Available records Start Marker

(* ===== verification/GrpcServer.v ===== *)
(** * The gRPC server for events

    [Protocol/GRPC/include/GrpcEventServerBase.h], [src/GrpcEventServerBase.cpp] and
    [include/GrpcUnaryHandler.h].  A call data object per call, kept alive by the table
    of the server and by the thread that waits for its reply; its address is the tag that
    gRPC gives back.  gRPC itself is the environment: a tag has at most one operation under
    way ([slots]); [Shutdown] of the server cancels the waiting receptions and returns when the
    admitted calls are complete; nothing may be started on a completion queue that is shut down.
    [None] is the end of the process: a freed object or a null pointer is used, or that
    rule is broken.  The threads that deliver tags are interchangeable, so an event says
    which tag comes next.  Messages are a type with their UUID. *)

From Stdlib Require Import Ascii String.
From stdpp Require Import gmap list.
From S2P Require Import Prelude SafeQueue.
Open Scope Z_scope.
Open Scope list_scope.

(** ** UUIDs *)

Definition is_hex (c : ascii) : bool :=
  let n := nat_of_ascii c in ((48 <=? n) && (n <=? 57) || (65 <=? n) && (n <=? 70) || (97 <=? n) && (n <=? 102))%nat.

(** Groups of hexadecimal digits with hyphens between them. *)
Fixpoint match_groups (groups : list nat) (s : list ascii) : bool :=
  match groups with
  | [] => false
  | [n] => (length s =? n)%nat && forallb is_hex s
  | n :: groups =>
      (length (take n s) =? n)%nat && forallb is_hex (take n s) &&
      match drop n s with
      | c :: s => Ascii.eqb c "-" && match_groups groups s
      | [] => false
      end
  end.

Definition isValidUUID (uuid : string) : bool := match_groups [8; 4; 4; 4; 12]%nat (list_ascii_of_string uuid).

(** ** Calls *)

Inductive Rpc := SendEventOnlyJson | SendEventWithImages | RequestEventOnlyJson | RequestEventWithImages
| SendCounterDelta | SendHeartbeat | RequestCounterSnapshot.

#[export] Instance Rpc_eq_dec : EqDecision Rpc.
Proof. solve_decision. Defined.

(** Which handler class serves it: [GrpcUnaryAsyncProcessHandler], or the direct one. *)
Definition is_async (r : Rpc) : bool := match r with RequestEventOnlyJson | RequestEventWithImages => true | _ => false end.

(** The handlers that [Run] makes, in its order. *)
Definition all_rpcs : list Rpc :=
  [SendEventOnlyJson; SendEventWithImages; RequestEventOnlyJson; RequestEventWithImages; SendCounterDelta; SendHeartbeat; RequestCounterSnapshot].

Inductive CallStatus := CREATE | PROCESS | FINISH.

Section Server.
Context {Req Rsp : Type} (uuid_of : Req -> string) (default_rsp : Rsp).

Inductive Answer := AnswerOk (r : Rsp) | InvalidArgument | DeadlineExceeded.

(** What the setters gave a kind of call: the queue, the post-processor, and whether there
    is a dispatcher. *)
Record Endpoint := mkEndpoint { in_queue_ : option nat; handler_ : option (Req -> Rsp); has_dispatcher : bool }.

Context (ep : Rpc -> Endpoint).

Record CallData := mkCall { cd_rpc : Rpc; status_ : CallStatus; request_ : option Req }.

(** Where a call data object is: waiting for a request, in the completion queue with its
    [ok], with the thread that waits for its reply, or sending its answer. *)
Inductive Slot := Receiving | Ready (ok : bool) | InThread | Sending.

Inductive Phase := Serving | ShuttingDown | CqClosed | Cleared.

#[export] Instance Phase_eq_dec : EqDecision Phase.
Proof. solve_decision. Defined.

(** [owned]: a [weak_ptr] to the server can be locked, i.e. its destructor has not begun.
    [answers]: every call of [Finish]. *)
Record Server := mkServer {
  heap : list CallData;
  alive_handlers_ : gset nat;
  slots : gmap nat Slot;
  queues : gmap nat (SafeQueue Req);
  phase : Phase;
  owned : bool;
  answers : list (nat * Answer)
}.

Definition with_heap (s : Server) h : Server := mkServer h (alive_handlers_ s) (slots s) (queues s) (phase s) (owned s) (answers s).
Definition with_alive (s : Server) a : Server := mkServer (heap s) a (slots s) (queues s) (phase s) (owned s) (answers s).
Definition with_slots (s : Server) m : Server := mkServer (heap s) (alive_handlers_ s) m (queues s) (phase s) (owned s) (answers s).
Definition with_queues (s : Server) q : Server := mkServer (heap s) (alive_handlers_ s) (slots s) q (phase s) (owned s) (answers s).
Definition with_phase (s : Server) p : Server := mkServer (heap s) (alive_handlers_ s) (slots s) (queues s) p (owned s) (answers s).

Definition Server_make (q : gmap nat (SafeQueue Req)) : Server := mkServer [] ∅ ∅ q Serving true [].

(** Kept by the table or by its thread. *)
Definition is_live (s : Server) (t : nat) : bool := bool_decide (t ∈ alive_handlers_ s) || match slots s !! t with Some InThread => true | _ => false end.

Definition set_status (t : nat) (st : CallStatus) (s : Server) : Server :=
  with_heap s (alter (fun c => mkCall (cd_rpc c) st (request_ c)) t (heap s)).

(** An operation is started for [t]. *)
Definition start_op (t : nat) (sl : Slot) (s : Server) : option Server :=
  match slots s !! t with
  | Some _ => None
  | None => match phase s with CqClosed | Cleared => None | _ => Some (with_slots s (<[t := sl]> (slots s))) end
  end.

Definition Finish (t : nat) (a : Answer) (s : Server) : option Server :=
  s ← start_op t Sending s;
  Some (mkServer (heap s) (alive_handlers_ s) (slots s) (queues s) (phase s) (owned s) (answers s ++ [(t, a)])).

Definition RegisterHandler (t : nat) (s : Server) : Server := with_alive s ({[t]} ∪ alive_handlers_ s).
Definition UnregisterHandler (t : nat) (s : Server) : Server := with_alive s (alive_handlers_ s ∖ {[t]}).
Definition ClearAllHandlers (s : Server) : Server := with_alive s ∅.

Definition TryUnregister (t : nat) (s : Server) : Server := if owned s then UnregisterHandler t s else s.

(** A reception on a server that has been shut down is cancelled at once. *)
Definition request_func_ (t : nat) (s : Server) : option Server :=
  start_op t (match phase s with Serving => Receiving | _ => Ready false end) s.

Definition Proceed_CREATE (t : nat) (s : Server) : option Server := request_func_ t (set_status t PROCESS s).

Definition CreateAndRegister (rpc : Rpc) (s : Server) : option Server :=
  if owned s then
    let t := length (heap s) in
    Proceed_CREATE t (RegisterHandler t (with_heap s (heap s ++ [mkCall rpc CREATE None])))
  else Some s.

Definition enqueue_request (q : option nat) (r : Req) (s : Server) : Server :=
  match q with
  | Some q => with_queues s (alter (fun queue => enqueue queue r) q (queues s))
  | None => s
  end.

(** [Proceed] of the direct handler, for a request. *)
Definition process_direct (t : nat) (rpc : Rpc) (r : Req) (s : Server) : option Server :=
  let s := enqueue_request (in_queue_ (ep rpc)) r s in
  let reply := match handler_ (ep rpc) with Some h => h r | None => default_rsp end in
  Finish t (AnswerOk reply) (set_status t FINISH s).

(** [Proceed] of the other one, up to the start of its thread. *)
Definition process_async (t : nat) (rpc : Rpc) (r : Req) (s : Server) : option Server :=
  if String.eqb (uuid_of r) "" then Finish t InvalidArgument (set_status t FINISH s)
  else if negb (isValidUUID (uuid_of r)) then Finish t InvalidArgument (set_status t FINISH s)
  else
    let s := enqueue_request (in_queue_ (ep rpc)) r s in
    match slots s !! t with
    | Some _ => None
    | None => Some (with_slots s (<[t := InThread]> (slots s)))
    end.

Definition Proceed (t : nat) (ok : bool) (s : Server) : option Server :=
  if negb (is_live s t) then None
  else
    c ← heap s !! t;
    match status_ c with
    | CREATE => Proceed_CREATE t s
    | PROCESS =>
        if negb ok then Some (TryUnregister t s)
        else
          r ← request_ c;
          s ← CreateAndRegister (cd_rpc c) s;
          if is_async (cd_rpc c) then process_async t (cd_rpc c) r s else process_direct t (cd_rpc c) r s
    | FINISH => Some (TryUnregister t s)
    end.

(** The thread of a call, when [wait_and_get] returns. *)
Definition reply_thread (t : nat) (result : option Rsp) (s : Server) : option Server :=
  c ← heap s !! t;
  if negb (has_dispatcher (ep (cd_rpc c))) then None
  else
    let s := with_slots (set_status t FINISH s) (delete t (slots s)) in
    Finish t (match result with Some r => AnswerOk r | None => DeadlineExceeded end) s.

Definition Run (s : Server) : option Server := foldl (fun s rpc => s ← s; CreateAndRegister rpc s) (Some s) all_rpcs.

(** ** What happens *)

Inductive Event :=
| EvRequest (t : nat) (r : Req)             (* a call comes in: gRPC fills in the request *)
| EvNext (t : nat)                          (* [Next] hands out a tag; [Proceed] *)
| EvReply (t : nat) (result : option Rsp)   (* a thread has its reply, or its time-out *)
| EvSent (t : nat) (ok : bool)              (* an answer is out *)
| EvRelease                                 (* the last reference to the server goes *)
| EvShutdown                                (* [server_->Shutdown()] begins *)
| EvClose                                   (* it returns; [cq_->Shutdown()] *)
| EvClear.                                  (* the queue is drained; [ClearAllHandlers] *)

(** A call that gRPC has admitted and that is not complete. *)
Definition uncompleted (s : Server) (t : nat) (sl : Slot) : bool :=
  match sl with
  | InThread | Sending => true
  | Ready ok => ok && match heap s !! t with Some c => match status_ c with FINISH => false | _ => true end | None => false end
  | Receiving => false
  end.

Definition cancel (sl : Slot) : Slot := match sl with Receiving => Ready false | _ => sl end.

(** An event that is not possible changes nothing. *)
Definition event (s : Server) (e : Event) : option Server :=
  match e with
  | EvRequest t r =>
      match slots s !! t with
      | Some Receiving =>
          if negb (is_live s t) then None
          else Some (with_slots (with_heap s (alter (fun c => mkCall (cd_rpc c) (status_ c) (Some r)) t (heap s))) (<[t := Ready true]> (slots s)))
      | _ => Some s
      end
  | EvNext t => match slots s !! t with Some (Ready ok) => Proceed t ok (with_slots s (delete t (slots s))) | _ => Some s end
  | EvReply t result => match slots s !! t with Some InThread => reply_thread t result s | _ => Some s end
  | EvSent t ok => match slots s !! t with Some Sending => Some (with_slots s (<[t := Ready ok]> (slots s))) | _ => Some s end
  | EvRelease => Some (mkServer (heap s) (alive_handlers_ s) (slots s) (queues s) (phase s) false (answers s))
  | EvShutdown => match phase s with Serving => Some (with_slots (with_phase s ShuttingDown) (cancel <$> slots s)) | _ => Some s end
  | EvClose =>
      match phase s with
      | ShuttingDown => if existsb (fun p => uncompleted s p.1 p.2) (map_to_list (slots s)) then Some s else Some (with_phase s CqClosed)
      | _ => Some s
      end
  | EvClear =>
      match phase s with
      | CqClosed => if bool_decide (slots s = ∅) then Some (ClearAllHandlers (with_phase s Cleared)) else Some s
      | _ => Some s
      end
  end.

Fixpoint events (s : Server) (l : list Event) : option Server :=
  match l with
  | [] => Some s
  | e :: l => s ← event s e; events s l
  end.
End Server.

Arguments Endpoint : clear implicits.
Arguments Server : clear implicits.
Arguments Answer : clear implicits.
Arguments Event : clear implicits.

Available records End Marker
Available records Start Marker

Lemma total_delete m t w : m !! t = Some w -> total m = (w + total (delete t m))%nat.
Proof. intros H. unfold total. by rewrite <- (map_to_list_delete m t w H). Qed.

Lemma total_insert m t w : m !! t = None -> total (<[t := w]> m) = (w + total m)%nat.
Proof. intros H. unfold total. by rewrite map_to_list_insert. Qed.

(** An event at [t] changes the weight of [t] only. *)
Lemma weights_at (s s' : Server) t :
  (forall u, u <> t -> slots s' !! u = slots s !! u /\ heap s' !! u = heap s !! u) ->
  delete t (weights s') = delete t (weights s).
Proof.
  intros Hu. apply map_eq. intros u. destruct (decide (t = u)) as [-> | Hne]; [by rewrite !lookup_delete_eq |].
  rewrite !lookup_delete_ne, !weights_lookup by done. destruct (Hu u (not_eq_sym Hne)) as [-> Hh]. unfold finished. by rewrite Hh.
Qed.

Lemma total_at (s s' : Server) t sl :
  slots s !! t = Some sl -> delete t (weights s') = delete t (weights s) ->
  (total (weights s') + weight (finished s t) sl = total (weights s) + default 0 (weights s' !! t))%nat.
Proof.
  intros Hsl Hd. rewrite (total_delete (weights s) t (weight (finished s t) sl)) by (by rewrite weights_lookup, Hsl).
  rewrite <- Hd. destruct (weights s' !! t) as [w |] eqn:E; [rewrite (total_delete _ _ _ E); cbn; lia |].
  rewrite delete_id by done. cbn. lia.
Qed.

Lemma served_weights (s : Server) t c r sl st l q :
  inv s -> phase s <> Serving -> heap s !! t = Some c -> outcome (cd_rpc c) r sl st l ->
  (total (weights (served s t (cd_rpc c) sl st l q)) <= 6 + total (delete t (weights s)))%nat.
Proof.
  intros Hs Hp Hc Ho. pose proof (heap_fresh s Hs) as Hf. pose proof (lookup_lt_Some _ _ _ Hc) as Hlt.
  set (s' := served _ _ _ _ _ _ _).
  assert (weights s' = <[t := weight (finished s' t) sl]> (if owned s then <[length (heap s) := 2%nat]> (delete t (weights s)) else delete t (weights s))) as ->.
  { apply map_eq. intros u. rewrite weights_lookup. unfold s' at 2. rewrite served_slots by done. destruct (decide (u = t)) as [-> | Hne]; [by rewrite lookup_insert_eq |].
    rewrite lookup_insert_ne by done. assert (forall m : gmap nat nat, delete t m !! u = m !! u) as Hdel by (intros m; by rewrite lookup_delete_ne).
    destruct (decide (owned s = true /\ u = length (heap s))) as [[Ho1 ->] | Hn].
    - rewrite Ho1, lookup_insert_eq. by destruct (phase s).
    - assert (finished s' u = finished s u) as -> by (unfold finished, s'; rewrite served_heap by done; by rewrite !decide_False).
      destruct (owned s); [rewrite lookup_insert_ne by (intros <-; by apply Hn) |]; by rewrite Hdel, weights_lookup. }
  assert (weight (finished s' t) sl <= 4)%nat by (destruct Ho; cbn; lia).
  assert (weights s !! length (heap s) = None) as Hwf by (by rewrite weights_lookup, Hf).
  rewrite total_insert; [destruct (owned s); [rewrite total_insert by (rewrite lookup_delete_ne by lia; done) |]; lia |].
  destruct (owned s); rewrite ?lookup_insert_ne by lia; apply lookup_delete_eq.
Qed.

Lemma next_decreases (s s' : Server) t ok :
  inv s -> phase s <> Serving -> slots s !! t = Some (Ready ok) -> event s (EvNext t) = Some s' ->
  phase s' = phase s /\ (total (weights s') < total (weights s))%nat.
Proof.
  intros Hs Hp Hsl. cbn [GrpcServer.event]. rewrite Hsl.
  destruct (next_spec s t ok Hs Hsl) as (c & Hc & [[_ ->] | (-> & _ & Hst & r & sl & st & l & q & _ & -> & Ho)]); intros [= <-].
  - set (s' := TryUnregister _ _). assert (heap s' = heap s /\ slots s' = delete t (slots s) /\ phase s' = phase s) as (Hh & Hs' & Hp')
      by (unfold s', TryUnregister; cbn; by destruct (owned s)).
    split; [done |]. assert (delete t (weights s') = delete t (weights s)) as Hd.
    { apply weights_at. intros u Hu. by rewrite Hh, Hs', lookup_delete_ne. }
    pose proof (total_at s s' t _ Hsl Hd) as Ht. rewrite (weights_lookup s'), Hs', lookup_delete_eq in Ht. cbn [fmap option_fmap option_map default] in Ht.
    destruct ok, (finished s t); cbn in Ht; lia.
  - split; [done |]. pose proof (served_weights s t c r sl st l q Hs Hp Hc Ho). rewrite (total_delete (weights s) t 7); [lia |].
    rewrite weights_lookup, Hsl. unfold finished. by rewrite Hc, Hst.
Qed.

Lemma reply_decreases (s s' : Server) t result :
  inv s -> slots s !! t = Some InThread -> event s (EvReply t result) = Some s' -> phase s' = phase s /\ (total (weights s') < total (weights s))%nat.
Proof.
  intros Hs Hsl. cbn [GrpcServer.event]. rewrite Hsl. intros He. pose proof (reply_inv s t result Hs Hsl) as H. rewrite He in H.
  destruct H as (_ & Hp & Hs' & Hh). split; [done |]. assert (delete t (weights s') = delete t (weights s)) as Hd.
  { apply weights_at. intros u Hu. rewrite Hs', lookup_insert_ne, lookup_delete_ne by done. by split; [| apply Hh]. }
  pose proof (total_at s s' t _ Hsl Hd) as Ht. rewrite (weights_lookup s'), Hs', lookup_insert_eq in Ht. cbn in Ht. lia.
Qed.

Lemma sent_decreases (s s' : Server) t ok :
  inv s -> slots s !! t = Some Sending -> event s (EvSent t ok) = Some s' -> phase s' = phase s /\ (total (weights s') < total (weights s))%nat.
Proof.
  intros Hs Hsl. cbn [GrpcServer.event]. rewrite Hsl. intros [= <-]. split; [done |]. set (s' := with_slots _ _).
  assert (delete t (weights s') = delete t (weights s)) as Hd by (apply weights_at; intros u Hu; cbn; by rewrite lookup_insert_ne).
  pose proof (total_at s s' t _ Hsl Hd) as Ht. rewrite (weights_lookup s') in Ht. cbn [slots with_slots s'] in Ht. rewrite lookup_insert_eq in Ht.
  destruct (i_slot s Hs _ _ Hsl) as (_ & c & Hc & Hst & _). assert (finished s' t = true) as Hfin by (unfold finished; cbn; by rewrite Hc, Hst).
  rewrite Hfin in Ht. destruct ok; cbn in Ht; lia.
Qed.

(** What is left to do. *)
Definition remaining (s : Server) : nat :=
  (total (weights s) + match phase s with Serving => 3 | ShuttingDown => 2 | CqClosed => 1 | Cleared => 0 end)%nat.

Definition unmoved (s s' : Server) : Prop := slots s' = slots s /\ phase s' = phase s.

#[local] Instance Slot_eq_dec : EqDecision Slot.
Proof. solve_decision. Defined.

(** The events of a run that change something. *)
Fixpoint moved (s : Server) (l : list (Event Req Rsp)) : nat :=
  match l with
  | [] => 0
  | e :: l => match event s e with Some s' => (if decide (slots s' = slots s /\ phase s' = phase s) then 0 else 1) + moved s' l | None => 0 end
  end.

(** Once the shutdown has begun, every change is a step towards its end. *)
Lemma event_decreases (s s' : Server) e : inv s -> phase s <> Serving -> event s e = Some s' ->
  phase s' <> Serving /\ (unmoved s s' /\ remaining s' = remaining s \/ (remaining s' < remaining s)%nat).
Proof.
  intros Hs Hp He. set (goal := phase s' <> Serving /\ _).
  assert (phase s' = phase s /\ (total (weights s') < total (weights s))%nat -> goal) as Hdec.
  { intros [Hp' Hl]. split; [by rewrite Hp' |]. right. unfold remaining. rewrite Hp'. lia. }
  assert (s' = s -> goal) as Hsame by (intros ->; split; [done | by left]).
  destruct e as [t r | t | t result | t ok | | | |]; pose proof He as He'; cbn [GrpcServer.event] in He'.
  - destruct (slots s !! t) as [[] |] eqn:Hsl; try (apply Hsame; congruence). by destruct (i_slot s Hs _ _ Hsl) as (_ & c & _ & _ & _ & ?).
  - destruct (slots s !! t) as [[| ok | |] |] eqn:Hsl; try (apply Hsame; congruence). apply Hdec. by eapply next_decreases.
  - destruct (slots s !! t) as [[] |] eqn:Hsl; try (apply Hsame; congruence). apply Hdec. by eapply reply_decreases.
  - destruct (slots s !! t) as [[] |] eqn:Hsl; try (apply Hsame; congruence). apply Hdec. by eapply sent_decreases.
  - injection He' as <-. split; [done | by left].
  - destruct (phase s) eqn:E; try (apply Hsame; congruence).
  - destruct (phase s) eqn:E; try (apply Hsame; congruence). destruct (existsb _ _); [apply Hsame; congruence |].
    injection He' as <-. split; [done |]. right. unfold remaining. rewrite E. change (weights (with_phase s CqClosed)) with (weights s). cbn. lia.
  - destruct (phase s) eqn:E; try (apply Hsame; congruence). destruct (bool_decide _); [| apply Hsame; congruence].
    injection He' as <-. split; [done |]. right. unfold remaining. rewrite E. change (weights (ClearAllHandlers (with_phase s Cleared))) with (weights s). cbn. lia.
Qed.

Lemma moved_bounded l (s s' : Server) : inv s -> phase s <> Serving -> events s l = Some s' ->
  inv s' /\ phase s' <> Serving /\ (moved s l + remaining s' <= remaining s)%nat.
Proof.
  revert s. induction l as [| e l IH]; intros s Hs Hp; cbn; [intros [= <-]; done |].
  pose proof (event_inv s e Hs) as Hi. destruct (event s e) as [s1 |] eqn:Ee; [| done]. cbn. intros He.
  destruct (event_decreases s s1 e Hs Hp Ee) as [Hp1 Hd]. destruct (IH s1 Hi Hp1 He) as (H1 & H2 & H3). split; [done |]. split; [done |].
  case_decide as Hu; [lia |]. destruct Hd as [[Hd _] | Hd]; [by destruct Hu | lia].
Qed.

Available records End Marker
Available records Start Marker

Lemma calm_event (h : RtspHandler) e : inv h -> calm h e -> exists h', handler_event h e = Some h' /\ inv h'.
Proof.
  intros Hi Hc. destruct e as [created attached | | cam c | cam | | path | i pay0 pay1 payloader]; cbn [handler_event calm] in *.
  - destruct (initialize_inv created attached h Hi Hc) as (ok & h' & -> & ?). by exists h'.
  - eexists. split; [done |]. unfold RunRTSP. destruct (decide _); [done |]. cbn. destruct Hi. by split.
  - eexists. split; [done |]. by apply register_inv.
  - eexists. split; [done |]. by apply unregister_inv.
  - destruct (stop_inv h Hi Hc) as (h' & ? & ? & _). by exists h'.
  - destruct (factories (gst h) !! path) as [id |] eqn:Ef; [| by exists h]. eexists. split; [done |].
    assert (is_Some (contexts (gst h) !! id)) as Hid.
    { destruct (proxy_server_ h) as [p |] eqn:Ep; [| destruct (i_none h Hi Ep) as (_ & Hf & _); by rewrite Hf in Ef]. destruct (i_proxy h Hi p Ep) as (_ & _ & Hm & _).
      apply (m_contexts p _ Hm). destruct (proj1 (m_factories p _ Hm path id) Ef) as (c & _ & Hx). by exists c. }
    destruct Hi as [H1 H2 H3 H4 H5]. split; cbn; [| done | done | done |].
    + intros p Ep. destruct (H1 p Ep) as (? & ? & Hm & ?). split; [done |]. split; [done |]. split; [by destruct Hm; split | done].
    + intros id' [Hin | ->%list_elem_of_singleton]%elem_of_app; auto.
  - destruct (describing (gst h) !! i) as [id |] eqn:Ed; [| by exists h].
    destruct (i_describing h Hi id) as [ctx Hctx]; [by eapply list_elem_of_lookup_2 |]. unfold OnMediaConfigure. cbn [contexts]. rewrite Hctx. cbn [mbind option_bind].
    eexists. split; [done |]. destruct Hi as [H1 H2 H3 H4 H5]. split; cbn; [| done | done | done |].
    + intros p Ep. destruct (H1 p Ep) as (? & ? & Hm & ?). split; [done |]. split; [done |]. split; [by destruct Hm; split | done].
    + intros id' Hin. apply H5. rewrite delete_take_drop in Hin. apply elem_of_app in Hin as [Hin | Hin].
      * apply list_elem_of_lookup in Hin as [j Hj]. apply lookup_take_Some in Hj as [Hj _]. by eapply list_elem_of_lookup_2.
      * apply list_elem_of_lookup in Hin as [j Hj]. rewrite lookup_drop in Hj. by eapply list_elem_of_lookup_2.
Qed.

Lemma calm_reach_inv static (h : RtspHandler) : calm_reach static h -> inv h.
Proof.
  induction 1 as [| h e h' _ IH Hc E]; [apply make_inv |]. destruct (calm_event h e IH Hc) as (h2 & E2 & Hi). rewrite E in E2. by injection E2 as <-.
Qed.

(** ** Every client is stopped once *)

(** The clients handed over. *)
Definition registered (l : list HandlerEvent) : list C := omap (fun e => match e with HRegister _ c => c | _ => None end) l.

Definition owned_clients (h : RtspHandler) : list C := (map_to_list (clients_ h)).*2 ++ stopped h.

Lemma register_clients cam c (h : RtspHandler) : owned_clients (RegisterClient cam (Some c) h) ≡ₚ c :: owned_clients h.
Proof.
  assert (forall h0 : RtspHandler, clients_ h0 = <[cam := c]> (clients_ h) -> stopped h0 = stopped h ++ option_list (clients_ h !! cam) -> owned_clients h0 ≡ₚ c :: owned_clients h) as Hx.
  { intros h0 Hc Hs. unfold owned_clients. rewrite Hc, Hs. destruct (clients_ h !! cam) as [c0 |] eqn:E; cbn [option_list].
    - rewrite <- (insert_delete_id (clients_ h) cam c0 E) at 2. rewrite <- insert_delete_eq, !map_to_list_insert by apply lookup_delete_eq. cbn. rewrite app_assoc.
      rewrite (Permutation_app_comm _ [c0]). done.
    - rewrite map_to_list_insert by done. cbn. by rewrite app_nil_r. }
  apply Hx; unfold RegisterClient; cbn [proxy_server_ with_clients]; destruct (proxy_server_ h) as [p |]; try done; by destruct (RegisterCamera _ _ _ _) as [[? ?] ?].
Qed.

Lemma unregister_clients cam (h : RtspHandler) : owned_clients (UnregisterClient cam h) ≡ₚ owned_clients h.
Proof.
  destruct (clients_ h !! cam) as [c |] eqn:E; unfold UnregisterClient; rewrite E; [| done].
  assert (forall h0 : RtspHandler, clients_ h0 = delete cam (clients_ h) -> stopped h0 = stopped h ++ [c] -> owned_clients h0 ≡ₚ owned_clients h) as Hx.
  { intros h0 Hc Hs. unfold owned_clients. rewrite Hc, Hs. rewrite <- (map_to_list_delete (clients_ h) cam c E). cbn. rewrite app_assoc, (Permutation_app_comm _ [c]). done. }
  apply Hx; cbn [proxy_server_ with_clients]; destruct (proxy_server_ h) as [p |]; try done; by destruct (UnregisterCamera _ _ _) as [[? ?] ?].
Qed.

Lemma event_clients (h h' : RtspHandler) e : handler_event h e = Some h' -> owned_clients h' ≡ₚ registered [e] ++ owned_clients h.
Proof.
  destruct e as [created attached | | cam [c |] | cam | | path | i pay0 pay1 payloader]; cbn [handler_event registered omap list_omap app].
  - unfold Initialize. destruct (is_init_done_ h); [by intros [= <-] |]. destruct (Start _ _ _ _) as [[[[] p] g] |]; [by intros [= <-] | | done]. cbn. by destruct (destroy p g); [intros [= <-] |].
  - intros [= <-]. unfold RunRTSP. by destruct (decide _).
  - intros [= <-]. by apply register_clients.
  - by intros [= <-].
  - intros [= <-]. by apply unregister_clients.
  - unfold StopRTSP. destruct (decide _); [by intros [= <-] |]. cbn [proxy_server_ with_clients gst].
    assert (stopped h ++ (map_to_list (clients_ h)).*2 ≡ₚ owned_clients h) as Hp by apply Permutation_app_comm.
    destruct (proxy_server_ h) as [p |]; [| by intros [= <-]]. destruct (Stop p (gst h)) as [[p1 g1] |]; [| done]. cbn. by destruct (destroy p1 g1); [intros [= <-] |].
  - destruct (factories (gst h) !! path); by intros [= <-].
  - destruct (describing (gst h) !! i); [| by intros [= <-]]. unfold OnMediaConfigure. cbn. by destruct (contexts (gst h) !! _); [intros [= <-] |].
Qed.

Available records End Marker

**What the task asks**:
Find the lines of the material that hold the word "waiting" and report their count alone.

**Solution below**:
2